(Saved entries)
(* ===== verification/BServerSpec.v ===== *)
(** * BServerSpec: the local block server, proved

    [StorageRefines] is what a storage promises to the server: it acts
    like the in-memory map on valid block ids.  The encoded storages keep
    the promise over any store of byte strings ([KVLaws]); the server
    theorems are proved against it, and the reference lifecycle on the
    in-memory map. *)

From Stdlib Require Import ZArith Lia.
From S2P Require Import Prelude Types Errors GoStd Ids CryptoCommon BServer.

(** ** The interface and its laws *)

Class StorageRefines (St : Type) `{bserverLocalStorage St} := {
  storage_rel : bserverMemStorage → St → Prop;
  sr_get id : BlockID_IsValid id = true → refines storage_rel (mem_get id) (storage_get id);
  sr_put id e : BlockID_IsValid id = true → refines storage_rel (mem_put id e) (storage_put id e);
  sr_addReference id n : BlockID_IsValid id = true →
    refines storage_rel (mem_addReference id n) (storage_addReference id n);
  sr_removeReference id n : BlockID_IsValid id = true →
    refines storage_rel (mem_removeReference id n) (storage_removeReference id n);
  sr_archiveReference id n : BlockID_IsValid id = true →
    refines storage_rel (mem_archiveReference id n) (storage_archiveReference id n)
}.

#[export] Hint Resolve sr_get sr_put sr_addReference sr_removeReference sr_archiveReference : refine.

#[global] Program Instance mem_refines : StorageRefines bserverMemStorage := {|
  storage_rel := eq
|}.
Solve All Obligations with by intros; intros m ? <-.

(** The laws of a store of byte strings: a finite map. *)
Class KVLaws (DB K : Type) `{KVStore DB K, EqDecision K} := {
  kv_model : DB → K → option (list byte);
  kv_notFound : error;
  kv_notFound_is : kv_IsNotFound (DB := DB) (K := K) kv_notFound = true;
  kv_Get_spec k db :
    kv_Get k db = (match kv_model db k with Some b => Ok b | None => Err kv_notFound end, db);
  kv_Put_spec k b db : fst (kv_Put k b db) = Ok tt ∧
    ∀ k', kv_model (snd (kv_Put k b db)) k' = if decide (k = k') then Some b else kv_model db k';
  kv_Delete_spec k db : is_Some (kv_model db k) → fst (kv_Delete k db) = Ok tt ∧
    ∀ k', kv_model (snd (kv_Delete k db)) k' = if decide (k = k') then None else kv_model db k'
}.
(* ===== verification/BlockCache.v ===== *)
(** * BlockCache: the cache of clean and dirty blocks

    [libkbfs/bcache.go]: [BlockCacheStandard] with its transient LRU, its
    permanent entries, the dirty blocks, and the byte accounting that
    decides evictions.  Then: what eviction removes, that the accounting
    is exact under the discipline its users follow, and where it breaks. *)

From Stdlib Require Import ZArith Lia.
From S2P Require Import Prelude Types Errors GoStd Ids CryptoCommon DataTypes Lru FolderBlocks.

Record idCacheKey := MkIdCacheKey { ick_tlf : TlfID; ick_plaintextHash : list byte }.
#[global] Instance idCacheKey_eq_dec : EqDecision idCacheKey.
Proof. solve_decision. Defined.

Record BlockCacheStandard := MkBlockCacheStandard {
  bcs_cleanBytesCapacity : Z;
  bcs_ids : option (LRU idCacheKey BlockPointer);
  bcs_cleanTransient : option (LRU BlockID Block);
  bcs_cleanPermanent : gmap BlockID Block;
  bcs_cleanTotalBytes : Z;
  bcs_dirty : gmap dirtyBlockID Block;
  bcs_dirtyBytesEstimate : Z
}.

...

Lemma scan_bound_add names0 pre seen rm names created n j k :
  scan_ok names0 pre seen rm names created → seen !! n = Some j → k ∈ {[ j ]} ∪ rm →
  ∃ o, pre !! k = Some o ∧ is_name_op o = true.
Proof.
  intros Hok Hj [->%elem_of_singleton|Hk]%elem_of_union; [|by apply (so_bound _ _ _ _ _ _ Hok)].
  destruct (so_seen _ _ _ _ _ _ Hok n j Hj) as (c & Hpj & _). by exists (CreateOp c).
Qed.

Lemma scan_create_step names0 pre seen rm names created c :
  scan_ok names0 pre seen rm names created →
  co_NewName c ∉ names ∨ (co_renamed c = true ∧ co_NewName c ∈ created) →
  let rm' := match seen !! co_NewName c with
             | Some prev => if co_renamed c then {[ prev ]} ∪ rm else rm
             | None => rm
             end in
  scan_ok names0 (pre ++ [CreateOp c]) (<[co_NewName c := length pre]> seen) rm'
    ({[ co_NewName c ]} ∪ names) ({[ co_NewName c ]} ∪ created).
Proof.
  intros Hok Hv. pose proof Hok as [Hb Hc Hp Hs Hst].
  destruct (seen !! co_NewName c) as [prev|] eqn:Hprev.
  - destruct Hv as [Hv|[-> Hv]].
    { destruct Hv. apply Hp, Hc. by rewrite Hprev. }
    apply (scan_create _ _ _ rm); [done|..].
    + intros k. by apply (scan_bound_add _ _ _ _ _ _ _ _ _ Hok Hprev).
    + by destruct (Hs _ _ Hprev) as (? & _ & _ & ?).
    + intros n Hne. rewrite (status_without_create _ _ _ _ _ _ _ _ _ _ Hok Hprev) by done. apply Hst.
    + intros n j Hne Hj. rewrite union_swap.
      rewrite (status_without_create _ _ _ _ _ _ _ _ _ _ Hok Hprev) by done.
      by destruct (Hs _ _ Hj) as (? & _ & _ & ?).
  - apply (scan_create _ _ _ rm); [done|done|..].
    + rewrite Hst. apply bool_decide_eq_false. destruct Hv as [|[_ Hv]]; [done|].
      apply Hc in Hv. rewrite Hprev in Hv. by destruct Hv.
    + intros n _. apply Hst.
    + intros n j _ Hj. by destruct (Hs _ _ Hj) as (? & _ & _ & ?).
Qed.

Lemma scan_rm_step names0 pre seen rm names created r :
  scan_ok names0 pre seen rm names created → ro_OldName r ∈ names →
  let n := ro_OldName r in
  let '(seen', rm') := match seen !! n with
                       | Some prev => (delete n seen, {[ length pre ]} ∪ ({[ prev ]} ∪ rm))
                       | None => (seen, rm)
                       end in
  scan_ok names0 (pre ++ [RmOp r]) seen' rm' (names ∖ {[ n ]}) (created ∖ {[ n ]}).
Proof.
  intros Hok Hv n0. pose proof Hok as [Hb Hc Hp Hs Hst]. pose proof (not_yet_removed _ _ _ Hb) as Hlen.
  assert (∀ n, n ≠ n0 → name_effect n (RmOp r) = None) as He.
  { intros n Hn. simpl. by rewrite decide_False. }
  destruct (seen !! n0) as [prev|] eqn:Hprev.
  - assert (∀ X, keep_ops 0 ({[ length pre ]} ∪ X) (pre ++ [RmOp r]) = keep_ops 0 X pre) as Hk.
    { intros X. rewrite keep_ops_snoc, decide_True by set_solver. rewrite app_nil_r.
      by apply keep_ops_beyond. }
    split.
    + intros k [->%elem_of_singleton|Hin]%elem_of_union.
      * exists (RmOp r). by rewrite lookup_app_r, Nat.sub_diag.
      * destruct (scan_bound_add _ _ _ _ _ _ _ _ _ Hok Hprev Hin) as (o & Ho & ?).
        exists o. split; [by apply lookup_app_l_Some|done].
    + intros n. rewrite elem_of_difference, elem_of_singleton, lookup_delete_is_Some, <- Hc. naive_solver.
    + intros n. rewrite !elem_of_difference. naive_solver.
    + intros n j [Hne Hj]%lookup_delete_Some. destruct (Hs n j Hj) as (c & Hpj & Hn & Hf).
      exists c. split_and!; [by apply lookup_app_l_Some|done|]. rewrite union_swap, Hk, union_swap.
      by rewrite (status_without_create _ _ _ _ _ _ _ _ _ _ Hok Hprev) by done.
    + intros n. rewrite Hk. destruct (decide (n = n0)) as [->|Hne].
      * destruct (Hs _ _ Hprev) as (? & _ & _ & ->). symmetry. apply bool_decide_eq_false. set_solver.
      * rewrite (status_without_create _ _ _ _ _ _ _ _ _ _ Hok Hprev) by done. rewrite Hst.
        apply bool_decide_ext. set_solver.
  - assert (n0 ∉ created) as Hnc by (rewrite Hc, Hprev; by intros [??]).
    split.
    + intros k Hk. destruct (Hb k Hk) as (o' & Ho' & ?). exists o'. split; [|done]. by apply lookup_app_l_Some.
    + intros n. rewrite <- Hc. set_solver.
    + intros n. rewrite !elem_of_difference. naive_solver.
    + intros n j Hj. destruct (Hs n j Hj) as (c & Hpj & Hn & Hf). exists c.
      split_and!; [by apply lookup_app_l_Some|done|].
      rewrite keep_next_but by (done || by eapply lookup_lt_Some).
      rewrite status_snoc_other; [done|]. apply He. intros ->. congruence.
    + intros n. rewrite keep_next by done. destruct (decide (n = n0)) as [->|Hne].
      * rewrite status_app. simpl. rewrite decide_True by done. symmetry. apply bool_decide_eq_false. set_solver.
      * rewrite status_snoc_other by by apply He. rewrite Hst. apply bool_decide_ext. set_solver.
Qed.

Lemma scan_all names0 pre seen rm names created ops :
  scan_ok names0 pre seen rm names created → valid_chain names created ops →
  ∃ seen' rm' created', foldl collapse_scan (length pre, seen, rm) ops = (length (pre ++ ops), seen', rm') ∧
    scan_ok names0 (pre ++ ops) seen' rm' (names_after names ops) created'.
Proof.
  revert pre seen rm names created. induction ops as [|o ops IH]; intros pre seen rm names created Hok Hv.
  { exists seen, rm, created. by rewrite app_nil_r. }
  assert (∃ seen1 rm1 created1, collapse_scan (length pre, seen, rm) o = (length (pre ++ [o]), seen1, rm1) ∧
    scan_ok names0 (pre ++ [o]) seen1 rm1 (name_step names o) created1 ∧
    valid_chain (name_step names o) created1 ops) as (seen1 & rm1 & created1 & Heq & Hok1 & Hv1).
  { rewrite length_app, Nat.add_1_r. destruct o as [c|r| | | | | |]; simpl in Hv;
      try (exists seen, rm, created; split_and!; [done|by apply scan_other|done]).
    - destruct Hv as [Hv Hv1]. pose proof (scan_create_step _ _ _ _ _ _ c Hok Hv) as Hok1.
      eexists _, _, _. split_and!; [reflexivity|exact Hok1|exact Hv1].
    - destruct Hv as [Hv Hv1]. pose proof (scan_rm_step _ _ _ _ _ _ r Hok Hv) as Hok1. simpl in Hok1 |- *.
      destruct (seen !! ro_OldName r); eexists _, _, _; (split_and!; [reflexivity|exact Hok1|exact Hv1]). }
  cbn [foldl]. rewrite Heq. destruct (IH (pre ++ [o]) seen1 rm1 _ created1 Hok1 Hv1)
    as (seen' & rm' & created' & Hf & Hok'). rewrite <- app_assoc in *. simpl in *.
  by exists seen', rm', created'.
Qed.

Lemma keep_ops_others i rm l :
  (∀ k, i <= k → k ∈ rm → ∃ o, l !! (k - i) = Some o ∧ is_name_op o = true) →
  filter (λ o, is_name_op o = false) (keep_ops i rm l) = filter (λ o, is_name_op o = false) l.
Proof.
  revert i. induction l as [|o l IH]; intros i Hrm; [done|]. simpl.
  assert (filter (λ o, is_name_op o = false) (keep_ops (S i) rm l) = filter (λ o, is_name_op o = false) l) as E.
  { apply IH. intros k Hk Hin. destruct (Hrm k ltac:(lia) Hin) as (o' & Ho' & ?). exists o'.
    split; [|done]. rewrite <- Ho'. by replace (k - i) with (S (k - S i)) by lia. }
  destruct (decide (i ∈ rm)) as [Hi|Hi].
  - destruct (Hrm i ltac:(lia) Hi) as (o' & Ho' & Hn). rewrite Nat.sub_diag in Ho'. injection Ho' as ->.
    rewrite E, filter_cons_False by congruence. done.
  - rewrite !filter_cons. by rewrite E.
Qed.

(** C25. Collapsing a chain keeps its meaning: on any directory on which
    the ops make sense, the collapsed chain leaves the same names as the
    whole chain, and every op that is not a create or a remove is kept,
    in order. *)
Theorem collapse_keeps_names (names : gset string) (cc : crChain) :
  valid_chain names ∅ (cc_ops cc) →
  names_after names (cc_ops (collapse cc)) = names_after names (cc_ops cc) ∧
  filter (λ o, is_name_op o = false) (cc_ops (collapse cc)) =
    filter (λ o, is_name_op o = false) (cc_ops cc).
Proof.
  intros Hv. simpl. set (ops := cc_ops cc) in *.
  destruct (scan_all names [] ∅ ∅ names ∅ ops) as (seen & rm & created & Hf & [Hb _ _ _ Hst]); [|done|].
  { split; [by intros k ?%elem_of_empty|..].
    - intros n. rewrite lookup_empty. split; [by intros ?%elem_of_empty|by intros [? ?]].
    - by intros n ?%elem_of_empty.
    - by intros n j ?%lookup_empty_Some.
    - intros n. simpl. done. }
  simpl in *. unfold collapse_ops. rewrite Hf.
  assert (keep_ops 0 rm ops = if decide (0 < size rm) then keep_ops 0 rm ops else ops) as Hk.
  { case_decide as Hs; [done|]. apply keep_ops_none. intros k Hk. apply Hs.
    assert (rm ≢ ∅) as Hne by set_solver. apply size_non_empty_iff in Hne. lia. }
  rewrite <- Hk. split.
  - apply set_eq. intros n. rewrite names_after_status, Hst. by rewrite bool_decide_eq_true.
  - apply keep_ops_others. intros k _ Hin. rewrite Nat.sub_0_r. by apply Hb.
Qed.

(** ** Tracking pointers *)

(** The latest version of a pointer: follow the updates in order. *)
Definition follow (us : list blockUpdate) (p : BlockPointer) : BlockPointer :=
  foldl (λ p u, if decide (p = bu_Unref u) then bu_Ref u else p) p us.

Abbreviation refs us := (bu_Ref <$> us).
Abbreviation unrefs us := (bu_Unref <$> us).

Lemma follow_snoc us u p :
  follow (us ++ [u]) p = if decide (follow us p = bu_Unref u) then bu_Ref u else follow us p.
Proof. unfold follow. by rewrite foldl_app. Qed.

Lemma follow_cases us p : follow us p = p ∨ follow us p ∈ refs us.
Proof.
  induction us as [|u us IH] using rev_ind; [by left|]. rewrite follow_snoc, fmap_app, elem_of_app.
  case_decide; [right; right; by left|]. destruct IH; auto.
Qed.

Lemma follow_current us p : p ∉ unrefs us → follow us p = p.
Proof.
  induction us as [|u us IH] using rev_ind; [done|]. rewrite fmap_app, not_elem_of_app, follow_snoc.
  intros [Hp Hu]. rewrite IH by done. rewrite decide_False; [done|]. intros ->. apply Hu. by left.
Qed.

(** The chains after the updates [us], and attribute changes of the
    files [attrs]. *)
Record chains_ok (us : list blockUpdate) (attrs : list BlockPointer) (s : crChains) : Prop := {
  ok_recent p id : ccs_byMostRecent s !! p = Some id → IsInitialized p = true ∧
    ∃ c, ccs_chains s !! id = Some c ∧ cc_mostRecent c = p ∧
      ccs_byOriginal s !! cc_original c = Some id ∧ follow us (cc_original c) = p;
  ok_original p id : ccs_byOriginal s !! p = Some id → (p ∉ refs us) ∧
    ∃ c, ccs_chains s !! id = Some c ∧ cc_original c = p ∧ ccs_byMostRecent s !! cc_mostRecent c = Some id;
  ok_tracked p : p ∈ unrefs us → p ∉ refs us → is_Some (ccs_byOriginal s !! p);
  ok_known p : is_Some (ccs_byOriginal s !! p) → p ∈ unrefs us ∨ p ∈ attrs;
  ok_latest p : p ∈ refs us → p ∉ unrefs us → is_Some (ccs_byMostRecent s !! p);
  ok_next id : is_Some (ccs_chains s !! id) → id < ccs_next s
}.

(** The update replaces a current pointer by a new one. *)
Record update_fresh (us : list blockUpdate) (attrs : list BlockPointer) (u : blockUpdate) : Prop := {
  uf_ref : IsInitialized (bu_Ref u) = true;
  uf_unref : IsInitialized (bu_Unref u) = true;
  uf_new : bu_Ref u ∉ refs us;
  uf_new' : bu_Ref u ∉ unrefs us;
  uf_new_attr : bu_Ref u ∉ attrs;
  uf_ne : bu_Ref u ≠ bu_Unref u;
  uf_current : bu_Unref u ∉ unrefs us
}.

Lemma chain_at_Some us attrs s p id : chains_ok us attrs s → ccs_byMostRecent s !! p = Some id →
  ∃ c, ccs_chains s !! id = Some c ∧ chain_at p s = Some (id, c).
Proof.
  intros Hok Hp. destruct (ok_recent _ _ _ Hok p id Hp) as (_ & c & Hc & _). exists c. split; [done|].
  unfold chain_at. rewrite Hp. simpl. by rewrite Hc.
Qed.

### WORK INSTRUCTION
The required output is every line above from the one with "None => (seen, rm)" down to the one with "intros k [->%elem_of_singleton|Hin]%elem_of_union.", restated word for word, ends included.

### EXPECTED OUTPUT
                       | None => (seen, rm)
                       end in
  scan_ok names0 (pre ++ [RmOp r]) seen' rm' (names ∖ {[ n ]}) (created ∖ {[ n ]}).
Proof.
  intros Hok Hv n0. pose proof Hok as [Hb Hc Hp Hs Hst]. pose proof (not_yet_removed _ _ _ Hb) as Hlen.
  assert (∀ n, n ≠ n0 → name_effect n (RmOp r) = None) as He.
  { intros n Hn. simpl. by rewrite decide_False. }
  destruct (seen !! n0) as [prev|] eqn:Hprev.
  - assert (∀ X, keep_ops 0 ({[ length pre ]} ∪ X) (pre ++ [RmOp r]) = keep_ops 0 X pre) as Hk.
    { intros X. rewrite keep_ops_snoc, decide_True by set_solver. rewrite app_nil_r.
      by apply keep_ops_beyond. }
    split.
    + intros k [->%elem_of_singleton|Hin]%elem_of_union.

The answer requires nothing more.